- **To do**: Once you reach the line containing "Local Open Scope N_scope." in the data below, restate each line word for word up to and including the one containing "(Re.Cat (Re.Many 1 is_space)".

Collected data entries
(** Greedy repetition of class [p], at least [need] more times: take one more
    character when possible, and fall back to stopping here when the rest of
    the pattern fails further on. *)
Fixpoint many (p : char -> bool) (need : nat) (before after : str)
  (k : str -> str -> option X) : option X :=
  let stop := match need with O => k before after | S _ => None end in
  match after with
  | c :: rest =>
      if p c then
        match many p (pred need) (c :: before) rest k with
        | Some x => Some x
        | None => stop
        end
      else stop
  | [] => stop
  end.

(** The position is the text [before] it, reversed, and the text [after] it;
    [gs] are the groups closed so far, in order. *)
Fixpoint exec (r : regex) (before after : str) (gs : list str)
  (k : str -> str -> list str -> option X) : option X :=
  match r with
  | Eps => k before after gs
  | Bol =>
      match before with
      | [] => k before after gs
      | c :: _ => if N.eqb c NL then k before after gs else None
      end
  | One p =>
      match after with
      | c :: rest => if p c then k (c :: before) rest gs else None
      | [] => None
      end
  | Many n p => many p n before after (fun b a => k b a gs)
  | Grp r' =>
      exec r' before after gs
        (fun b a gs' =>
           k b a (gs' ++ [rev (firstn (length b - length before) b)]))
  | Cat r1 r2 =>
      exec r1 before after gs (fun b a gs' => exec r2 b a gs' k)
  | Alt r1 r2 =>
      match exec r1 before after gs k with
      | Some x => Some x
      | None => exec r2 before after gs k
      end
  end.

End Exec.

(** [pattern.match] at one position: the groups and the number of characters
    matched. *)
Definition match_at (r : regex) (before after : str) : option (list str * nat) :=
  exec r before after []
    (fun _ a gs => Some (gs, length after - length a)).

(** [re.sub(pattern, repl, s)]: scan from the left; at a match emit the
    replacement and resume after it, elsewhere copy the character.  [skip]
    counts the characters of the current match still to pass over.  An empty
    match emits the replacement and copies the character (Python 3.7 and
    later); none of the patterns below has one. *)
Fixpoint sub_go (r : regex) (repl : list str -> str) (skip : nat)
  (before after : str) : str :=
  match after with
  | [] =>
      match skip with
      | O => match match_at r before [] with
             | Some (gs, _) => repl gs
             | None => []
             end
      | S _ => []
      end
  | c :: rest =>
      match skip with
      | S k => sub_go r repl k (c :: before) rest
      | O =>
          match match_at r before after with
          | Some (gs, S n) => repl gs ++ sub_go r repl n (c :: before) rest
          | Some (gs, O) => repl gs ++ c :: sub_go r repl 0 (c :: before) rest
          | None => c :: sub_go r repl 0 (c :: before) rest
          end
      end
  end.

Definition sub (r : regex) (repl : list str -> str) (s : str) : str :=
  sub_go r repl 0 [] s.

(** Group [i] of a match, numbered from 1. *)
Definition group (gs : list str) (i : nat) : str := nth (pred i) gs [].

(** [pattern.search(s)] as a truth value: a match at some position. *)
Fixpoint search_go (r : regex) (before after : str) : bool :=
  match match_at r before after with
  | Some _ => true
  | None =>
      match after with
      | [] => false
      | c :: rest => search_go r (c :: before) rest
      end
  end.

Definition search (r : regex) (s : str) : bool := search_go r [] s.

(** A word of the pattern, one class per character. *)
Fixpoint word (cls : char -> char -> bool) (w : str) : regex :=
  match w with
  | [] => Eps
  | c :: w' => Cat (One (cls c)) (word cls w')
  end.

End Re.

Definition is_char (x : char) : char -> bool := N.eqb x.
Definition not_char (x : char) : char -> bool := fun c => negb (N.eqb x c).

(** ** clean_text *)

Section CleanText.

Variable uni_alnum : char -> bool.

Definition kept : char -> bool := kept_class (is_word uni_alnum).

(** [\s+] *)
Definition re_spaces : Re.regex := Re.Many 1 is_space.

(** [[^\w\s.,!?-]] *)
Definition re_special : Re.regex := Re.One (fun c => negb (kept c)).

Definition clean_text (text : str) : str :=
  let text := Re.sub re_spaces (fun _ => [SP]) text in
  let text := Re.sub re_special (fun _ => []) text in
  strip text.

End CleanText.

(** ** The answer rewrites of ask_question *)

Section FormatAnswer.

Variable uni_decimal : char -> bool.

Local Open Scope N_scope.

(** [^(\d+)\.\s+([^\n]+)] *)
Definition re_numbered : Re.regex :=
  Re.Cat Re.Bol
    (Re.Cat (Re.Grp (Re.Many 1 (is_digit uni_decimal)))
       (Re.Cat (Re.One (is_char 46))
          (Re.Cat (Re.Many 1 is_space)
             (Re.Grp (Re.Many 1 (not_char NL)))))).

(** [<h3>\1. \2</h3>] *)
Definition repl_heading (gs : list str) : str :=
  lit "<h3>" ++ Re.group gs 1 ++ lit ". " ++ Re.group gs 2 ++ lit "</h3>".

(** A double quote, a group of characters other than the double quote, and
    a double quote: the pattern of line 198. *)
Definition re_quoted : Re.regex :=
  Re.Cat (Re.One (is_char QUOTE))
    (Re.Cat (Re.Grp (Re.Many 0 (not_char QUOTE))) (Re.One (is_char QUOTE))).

- **Finished task**:
Local Open Scope N_scope.

(** [^(\d+)\.\s+([^\n]+)] *)
Definition re_numbered : Re.regex :=
  Re.Cat Re.Bol
    (Re.Cat (Re.Grp (Re.Many 1 (is_digit uni_decimal)))
       (Re.Cat (Re.One (is_char 46))
          (Re.Cat (Re.Many 1 is_space)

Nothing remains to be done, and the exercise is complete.